In town I may ride at 12-15 miles per hour.  I thought we would easily pedal along at this speed on this gravel dirt road, taking an hour to ride to the end of the trail and return the same route  I actually hit the top speed of 6 mph at that rate we certainly would not get back to camp before dark. 

My DBS stimulator was bouncing in  my chest  and on the worst bumps I had to place my hand there to keep it from bouncing around.   That gave me less control than if I had both hands on the wheel.

Charlie thought something was wrong and came up beside me.

“Are you ready to turn around”. 

“No way” was my response.

I didn’t come here for some half done rodeo BBQ.  I wanted adventure and I was going to get adventure. 

Adventure it was. Bumpy road.  Avoiding rocks.  Making room on the narrow road for forestry trucks to go by.  Turkey vultures swooping for the critters we scared up.

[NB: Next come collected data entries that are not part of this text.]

(** C40 (bounds). [roundDown] and [roundUp] give the multiples of the alignment
    around a value; [roundUp] wraps to zero within one alignment of [2^64]. *)
Theorem alignment_rounds val k :
  0 <= val < 2 ^ 64 -> 0 <= k < 64 ->
  (exists d, roundDown val (2 ^ k) = Ok d /\ (2 ^ k | d) /\ d <= val < d + 2 ^ k) /\
  (exists u, roundUp val (2 ^ k) = Ok u /\ (2 ^ k | u) /\
     if val + 2 ^ k - 1 <? 2 ^ 64 then u - 2 ^ k < val <= u else u = 0).
Proof.
  intros Hv Hk. assert (0 < 2 ^ k < 2 ^ 64) as Bk
    by (split; [apply Z.pow_pos_nonneg|apply Z.pow_lt_mono_r]; lia).
  rewrite roundDown_spec, roundUp_spec by lia. split; eexists; (split; [done|]);
    (split; [apply Z.divide_factor_l|]).
  - pose proof (Z.div_mod val (2 ^ k) ltac:(lia)). pose proof (Z.mod_pos_bound val (2 ^ k)). lia.
  - destruct (Z.ltb_spec (val + 2 ^ k - 1) (2 ^ 64)).
    + rewrite uwrap_small by lia. pose proof (Z.div_mod (val + 2 ^ k - 1) (2 ^ k) ltac:(lia)).
      pose proof (Z.mod_pos_bound (val + 2 ^ k - 1) (2 ^ k)). lia.
    + unfold uwrap. rewrite <- (Z.mod_unique_pos (val + 2 ^ k - 1) (2 ^ 64) 1 (val + 2 ^ k - 1 - 2 ^ 64)) by lia.
      rewrite Z.div_small by lia. lia.
Qed.

Lemma alignment_rounds_witness :
  (exists d, roundDown 0x12345 (2 ^ 6) = Ok d /\ d <= 0x12345) /\
  (exists u, roundUp 0x12345 (2 ^ 6) = Ok u /\ 0x12345 <= u).
Proof.
  destruct (alignment_rounds 0x12345 6 ltac:(lia) ltac:(lia)) as [(d & Hd & _ & B) (u & Hu & _ & C)].
  simpl in C. split; [exists d|exists u]; (split; [done|lia]).
Defined.
(** A step that turns at most one more ancestor adds at most one. *)
Lemma filter_one_more {A} (Q R : A -> Prop) `{!forall x, Decision (Q x), !forall x, Decision (R x)} (l : list A) :
  NoDup l -> (forall x y, x ∈ l -> y ∈ l -> R x -> ~ Q x -> R y -> ~ Q y -> x = y) ->
  (length (filter R l) <= S (length (filter Q l)))%nat.
Proof.
  intros HN HU.
  assert (forall l, (forall x, x ∈ l -> R x -> Q x) -> (length (filter R l) <= length (filter Q l))%nat) as Sub.
  { clear. induction l as [|x l IH]; intros HS; [done|]. rewrite !filter_cons.
    specialize (IH ltac:(intros; apply HS; [by right|done])).
    destruct (decide (R x)) as [Hr|]; [rewrite decide_True by (apply HS; [left|done]); simpl; lia|].
    destruct (decide (Q x)); simpl; lia. }
  induction l as [|x l IH]; [simpl; lia|]. apply NoDup_cons in HN as [Hx HN]. rewrite !filter_cons.
  destruct (decide (R x)) as [Hr|Hr], (decide (Q x)) as [Hq|Hq]; cbn [length].
  - enough (length (filter R l) <= S (length (filter Q l)))%nat by lia.
    apply IH; [done|]. intros y z Hy Hz. apply HU; by right.
  - enough (length (filter R l) <= length (filter Q l))%nat by lia. apply Sub.
    intros y Hy Hry. destruct (decide (Q y)) as [|Hqy]; [done|]. exfalso. apply Hx.
    rewrite (HU x y); [done|left|by right|done..].
  - enough (length (filter R l) <= S (length (filter Q l)))%nat by lia.
    apply IH; [done|]. intros y z Hy Hz. apply HU; by right.
  - apply IH; [done|]. intros y z Hy Hz. apply HU; by right.
Qed.

Lemma path_NoDup p : NoDup (path p).
Proof.
  induction p as [p IH|p IH|]; cbn [path]; [| |constructor]; constructor; try done;
    intros H; apply path_lt in H; lia.
Qed.

(** The bits after a leaf [y] was touched. *)
Definition touched (y : positive) (bits bits' : list bool) : Prop :=
  vsize bits' = vsize bits /\
  (forall q b, (q, b) ∈ path y -> bit_at bits' q = Some (negb b)) /\
  (forall q, (forall b, (q, b) ∉ path y) -> bit_at bits' q = bit_at bits q).

Lemma touched_self x bits bits' : touched x bits bits' -> toward bits' x = 0%nat.
Proof.
  intros (_ & H & _). unfold toward. apply length_zero_iff_nil.
  destruct (filter _ (path x)) as [|[q b] l] eqn:E; [done|]. exfalso.
  assert ((q, b) ∈ filter (fun qb => bit_at bits' qb.1 = Some qb.2) (path x)) as Hin by (rewrite E; left).
  apply list_elem_of_filter in Hin as [Hb Hin]. simpl in Hb. rewrite (H q b Hin) in Hb. by destruct b.
Qed.
(* ===== verification/DuelingMonitor.v ===== *)
(** Set dueling, [mem/cache/tags/dueling.hh] and [dueling.cc]: which entries are
    samples of which team, and which team is winning.

    Every monitor has its own bit in the samples' masks; the number of monitors
    made so far is the argument of its constructor. *)
From stdpp Require Import base list.
From Stdlib Require Import ZArith Lia.
From S2P Require Import Prelude Bitfield SatCounter Double.

(** ** Definitions *)
Record Dueler := mkDueler { _isSample : Z; _team : Z }.
Definition new_Dueler : Dueler := mkDueler 0 0.

Definition setSample (id : Z) (team : bool) (d : Dueler) : outcome Dueler :=
  let? _ := ocheck (popCount true id =? 1) Panic in
  let? _ := ocheck (Z.land (_isSample d) id =? 0) Panic in
  Ok (mkDueler (Z.lor (_isSample d) id) (if team then Z.lor (_team d) id else _team d)).

(** The result and the team the call reports. *)
Definition isSample_id (id : Z) (d : Dueler) : bool * bool :=
  (negb (Z.land (_isSample d) id =? 0), negb (Z.land (_team d) id =? 0)).

Definition NUM_DUELERS : Z := 2.

Record DuelingMonitor := mkDuelingMonitor {
  id : Z;                          (* const uint64_t *)
  constituencySize : Z;            (* const size_t *)
  teamSize : Z;                    (* const size_t *)
  lowThreshold : double;
  highThreshold : double;
  selector : GenericSatCounter;    (* SatCounter32 *)
  regionCounter : Z;               (* int *)
  winner : bool }.

(** [1 << n] on [int], converted to [uint64_t]. *)
Definition int_bit (n : Z) : outcome Z :=
  if 32 <=? n then Fault BadShift else Ok (u64 (i32 (Z.shiftl 1 n))).

Definition new_DuelingMonitor (numInstances constituency_size team_size num_bits : Z)
    (low_threshold high_threshold : double) : outcome DuelingMonitor :=
  let? id := int_bit numInstances in
  let? sel := new_GenericSatCounter 32 num_bits 0 in
  let? _ := ocheck (negb (constituency_size <? u64 (NUM_DUELERS * team_size))) Fatal in
  let? _ := ocheck (negb (63 <? numInstances)) Fatal in
  let? _ := ocheck (negb (dle low_threshold d_zero || dge high_threshold d_one)) Fatal in
  let? _ := ocheck (negb (dle high_threshold d_zero || dge high_threshold d_one)) Fatal in
  let? _ := ocheck (negb (dlt high_threshold low_threshold)) Fatal in
  let sel := (saturate sel).2 in
  let? sel := shift_right 32 1 sel in
  Ok (mkDuelingMonitor id constituency_size team_size low_threshold high_threshold sel 0
    (if dlt (calcSaturation sel) low_threshold then false else true)).

Definition with_duel (sel : GenericSatCounter) (win : bool) (m : DuelingMonitor) : DuelingMonitor :=
  mkDuelingMonitor (id m) (constituencySize m) (teamSize m) (lowThreshold m) (highThreshold m) sel
    (regionCounter m) win.

Definition sample (d : Dueler) (m : DuelingMonitor) : DuelingMonitor :=
  let '(is_sample, team) := isSample_id (id m) d in
  if is_sample then
    if team then
      let sel := (post_incr (selector m)).2 in
      with_duel sel (if dge (calcSaturation sel) (highThreshold m) then true else winner m) m
    else
      let sel := (post_decr (selector m)).2 in
      with_duel sel (if dlt (calcSaturation sel) (lowThreshold m) then false else winner m) m
  else m.

Definition isSample (d : Dueler) (m : DuelingMonitor) : bool * bool := isSample_id (id m) d.
Definition getWinner (m : DuelingMonitor) : bool := winner m.

(** [regionCounter] is an [int]; compared with a [size_t] it is converted. *)
Definition initEntry (d : Dueler) (m : DuelingMonitor) : outcome (Dueler * DuelingMonitor) :=
  let? d' :=
    (if u64 (regionCounter m) <? teamSize m then setSample (id m) false d
     else if u64 (constituencySize m - teamSize m) <=? u64 (regionCounter m) then setSample (id m) true d
     else Ok d) in
  let? n := int_of (regionCounter m + 1) in
  let n := if constituencySize m <=? u64 n then 0 else n in
  Ok (d', mkDuelingMonitor (id m) (constituencySize m) (teamSize m) (lowThreshold m) (highThreshold m)
    (selector m) n (winner m)).

(** Entries initialised one after the other. *)
Fixpoint initEntries (k : nat) (m : DuelingMonitor) : outcome (list Dueler * DuelingMonitor) :=
  match k with
  | O => Ok ([], m)
  | S k' =>
      let? dm := initEntry new_Dueler m in
      let? dsm := initEntries k' dm.2 in
      Ok (dm.1 :: dsm.1, dsm.2)
  end.

(** ** The samples *)

(** The kind of entry [i] of a constituency of [c] entries with teams of [t]. *)
Definition sample_kind (c t i : Z) : bool * bool :=
  if i <? t then (true, false) else if c - t <=? i then (true, true) else (false, false).

(** A monitor whose parameters the constructor accepts. *)
Record monitor_wf (m : DuelingMonitor) : Prop := {
  wf_id : exists k, 0 <= k < 31 /\ id m = 2 ^ k;
  wf_team : 0 < teamSize m;
  wf_const : 2 * teamSize m <= constituencySize m < 2 ^ 31;
  wf_region : 0 <= regionCounter m < constituencySize m }.

Lemma popcount_pow2 k : 0 <= k -> builtin_popcount (2 ^ k) = 1.
Proof.
  intros Hk. rewrite <- Z.shiftl_1_l. revert k Hk. apply natlike_ind; [done|].
  intros k Hk IH. rewrite Z.shiftl_1_l in *. rewrite Z.pow_succ_r by lia.
  destruct (2 ^ k) as [|p|p] eqn:E; [|exact IH|]; pose proof (Z.pow_pos_nonneg 2 k); lia.
Qed.

Lemma int_bit_pow2 n : 0 <= n < 31 -> int_bit n = Ok (2 ^ n).
Proof.
  intros Hn. unfold int_bit. replace (32 <=? n) with false by lia. rewrite Z.shiftl_1_l.
  assert (0 < 2 ^ n < 2 ^ 31) by (split; [apply Z.pow_pos_nonneg|apply Z.pow_lt_mono_r]; lia).
  rewrite swrap_small, uwrap_small by lia. done.
Qed.

(** A new sample reads back as the team it was given. *)
Lemma setSample_new i team : (exists k, 0 <= k < 31 /\ i = 2 ^ k) ->
  exists d, setSample i team new_Dueler = Ok d /\ isSample_id i d = (true, team).
Proof.
  intros (k & Hk & ->). unfold setSample. rewrite popcount_pow2 by lia.
  assert (2 ^ k <> 0) by (pose proof (Z.pow_pos_nonneg 2 k); lia).
  eexists. split; [done|]. unfold isSample_id. cbn [_isSample _team new_Dueler].
  assert (forall x, Z.lor 0 x = x) as L by (intros; apply Z.lor_0_l).
  destruct team; rewrite ?L, ?Z.land_diag, ?Z.land_0_l;
    destruct (Z.eqb_spec (2 ^ k) 0); done.
Qed.

Lemma initEntry_Ok m : monitor_wf m ->
  exists d m', initEntry new_Dueler m = Ok (d, m') /\ monitor_wf m' /\
    isSample_id (id m) d = sample_kind (constituencySize m) (teamSize m) (regionCounter m) /\
    regionCounter m' = (regionCounter m + 1) mod constituencySize m /\
    id m' = id m /\ constituencySize m' = constituencySize m /\ teamSize m' = teamSize m.
Proof.
  intros [Hid Ht Hc Hr]. unfold initEntry, sample_kind.
  rewrite (uwrap_small 64 (regionCounter m)), (uwrap_small 64 (_ - _)) by lia.
  assert (exists d, (if regionCounter m <? teamSize m then setSample (id m) false new_Dueler
     else if constituencySize m - teamSize m <=? regionCounter m then setSample (id m) true new_Dueler
     else Ok new_Dueler) = Ok d /\ isSample_id (id m) d =
       if regionCounter m <? teamSize m then (true, false)
       else if constituencySize m - teamSize m <=? regionCounter m then (true, true) else (false, false))
    as (d & -> & Hd).
  { destruct (_ <? _); [by apply setSample_new|]. destruct (_ <=? _); [by apply setSample_new|].
    exists new_Dueler. split; [done|]. unfold isSample_id. by rewrite !Z.land_0_l. }
  cbn [obind]. rewrite int_of_Ok by lia. cbn [obind]. rewrite (uwrap_small 64) by lia.
  eexists d, _. split; [done|]. cbn [id constituencySize teamSize regionCounter].
  destruct (Z.leb_spec (constituencySize m) (regionCounter m + 1)) as [L|L].
  - assert (regionCounter m + 1 = constituencySize m) as E by lia.
    split; [split; cbn; [done|lia|lia|lia]|]. split_and!; try done. by rewrite E, Z.mod_same by lia.
  - split; [split; cbn; [done|lia|lia|lia]|]. split_and!; try done. by rewrite Z.mod_small by lia.
Qed.

(** ** Properties *)

(** The entries a monitor initialises repeat the same pattern in
    every constituency: the first [teamSize] entries are samples of team
    "false", the last [teamSize] of team "true", the others follow. *)
Theorem dueling_samples_pattern k m :
  monitor_wf m ->
  exists ds m', initEntries k m = Ok (ds, m') /\ length ds = k /\
    forall j d, ds !! j = Some d -> isSample d m =
      sample_kind (constituencySize m) (teamSize m) ((regionCounter m + Z.of_nat j) mod constituencySize m).
Proof.
  revert m. induction k as [|k IH]; intros m HW; [by exists [], m|].
  destruct (initEntry_Ok m HW) as (d & m1 & E1 & HW1 & Hd & Hr & Hi & Hc & Ht).
  destruct (IH m1 HW1) as (ds & m2 & E2 & Hl & HF). exists (d :: ds), m2.
  cbn [initEntries]. rewrite E1. cbn [obind fst snd]. rewrite E2. cbn [obind fst snd].
  split; [done|]. split; [simpl; lia|]. destruct HW as [_ Ht0 Hc0 Hr0].
  intros [|j] d' Hj; simplify_eq/=.
  - rewrite Z.add_0_r, Z.mod_small by lia. done.
  - specialize (HF j d' Hj). unfold isSample in *. rewrite Hi, Hc, Ht, Hr in HF. rewrite HF. f_equal.
    rewrite Z.add_mod_idemp_l by lia. f_equal. lia.
Qed.

(** *** The winner *)

(** With a ten-bit selector, half of the maximum is between 511 and 512. *)
Lemma half_exact c : 0 <= c <= 1023 ->
  dge (calcSaturation (mkSatCounter 0 1023 c)) d_half = (512 <=? c) /\
  dlt (calcSaturation (mkSatCounter 0 1023 c)) d_half = (c <=? 511).
Proof.
  intros Hc.
  pose proof (all_below_spec 1024 (fun c =>
    Bool.eqb (dge (calcSaturation (mkSatCounter 0 1023 c)) d_half) (512 <=? c) &&
    Bool.eqb (dlt (calcSaturation (mkSatCounter 0 1023 c)) d_half) (c <=? 511)) c
    ltac:(vm_compute; reflexivity) ltac:(lia)) as H.
  apply andb_prop in H as [H1 H2]. by split; apply eqb_prop.
Qed.

Definition default_monitor (numInstances constituency_size team_size : Z) : outcome DuelingMonitor :=
  new_DuelingMonitor numInstances constituency_size team_size 10 d_half d_half.

(** The points of a sequence of samples, one for team "true" and minus one for
    team "false", kept between 0 and 1023. *)
Fixpoint score (i : Z) (ds : list Dueler) (s : Z) : Z :=
  match ds with
  | [] => s
  | d :: ds' =>
      score i ds' (match isSample_id i d with
        | (true, true) => Z.min 1023 (s + 1)
        | (true, false) => Z.max 0 (s - 1)
        | _ => s
        end)
  end.

Definition samples (ds : list Dueler) (m : DuelingMonitor) : DuelingMonitor :=
  fold_left (fun m d => sample d m) ds m.

(** C38 (invariant). With the default parameters, after any sequence of samples the
    selector is the clamped count of the points, starting at 511, and team
    "true" is winning exactly when it is above 511. *)
Theorem dueling_winner_majority n c t m ds :
  default_monitor n c t = Ok m ->
  let m' := samples ds m in
  counter (selector m') = score (id m) ds 511 /\ getWinner m' = (512 <=? score (id m) ds 511).
Proof.
  intros H m'. subst m'.
  assert (exists i, m = mkDuelingMonitor i c t d_half d_half (mkSatCounter 0 1023 511) 0 false) as [i ->].
  { unfold default_monitor, new_DuelingMonitor in H. inv_ok H.
    assert (a0 = mkSatCounter 0 1023 0) as -> by (vm_compute in Hrun0; by injection Hrun0).
    change (saturate (mkSatCounter 0 1023 0)).2 with (mkSatCounter 0 1023 1023) in H.
    assert (a6 = mkSatCounter 0 1023 511) as -> by (vm_compute in Hrun6; by injection Hrun6).
    exists a. injection H as <-. f_equal. }
  cbn [id].
  assert (forall s win, 0 <= s <= 1023 -> win = (512 <=? s) ->
    let m' := samples ds (mkDuelingMonitor i c t d_half d_half (mkSatCounter 0 1023 s) 0 win) in
    counter (selector m') = score i ds s /\ getWinner m' = (512 <=? score i ds s)) as G; [|by apply G].
  induction ds as [|d ds IH]; intros s win Hs Hw; [done|]. cbn [samples fold_left score].
  unfold sample at 2 4. cbn [id selector highThreshold lowThreshold winner].
  destruct (isSample_id i d) as [[|] [|]]; try (by apply IH).
  - change (post_incr (mkSatCounter 0 1023 s)).2 with (incr (mkSatCounter 0 1023 s)).
    erewrite (incr_clamp 32) by (split; simpl; lia). unfold clamp, with_counter, with_duel. simpl.
    replace (Z.max 0 (Z.min 1023 (s + 1))) with (Z.min 1023 (s + 1)) by lia.
    apply IH; [lia|]. destruct (half_exact (Z.min 1023 (s + 1)) ltac:(lia)) as [-> _].
    subst win. destruct (Z.leb_spec 512 (Z.min 1023 (s + 1))), (Z.leb_spec 512 s); lia.
  - change (post_decr (mkSatCounter 0 1023 s)).2 with (decr (mkSatCounter 0 1023 s)).
    erewrite (decr_clamp 32) by (split; simpl; lia). unfold clamp, with_counter, with_duel. simpl.
    replace (Z.max 0 (Z.min 1023 (s - 1))) with (Z.max 0 (s - 1)) by lia.
    apply IH; [lia|]. destruct (half_exact (Z.max 0 (s - 1)) ltac:(lia)) as [_ ->].
    subst win. destruct (Z.leb_spec (Z.max 0 (s - 1)) 511), (Z.leb_spec 512 s),
      (Z.leb_spec 512 (Z.max 0 (s - 1))); lia.
Qed.

Lemma dueling_winner_majority_witness :
  exists m, default_monitor 0 4 1 = Ok m /\ getWinner (samples [mkDueler 1 1] m) = true.
Proof.
  assert (exists m, default_monitor 0 4 1 = Ok m) as [m Hm] by (eexists; vm_compute; reflexivity).
  exists m. split; [done|]. destruct (dueling_winner_majority 0 4 1 m [mkDueler 1 1] Hm) as [_ ->].
  vm_compute in Hm. injection Hm as <-. vm_compute. reflexivity.
Defined.

(** The thirty-second monitor has an id of 33 bits set: its first sample stops. *)
Lemma monitor_31_cannot_sample t c m :
  default_monitor 31 c t = Ok m -> forall team d, setSample (id m) team d = Fault Panic.
Proof.
  intros H team d. unfold default_monitor, new_DuelingMonitor in H. inv_ok H. vm_compute in Hrun.
  injection Hrun as <-. injection H as <-. done.
Qed.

 Charlie wanted some pictures with the river  canyon in the background. This could only be completed by my maneuvering the trike within 2 inches of the drop off.  I felt like my trike was going to take the leap with me on it.  We didn’t take that picture, but did find photogenic flowers in bloom.

Sometimes you just have to look at some new scenery.  Do something that’s a little challenging.  Get your mind off your woes while you wait for the doctors response.  Fresh air, campfire smoke, telling stories, star filled skies.  Lazy mornings. 

It’s a familiar scenario.  A rough path, a little push through the deep gravel  and I am back pedaling fast on smooth pavement.

I turned off my DBS today

Why did I do that?

Feeling crummy today. My ankles and feet are so swollen I cannot get my shoes on. I fell hard yesterday, on my back. I don’t usually fall on  my back. My trekking pole was not tightened and when I put it down and put my weight on it it slid out from under me. I was sore, but not hurt.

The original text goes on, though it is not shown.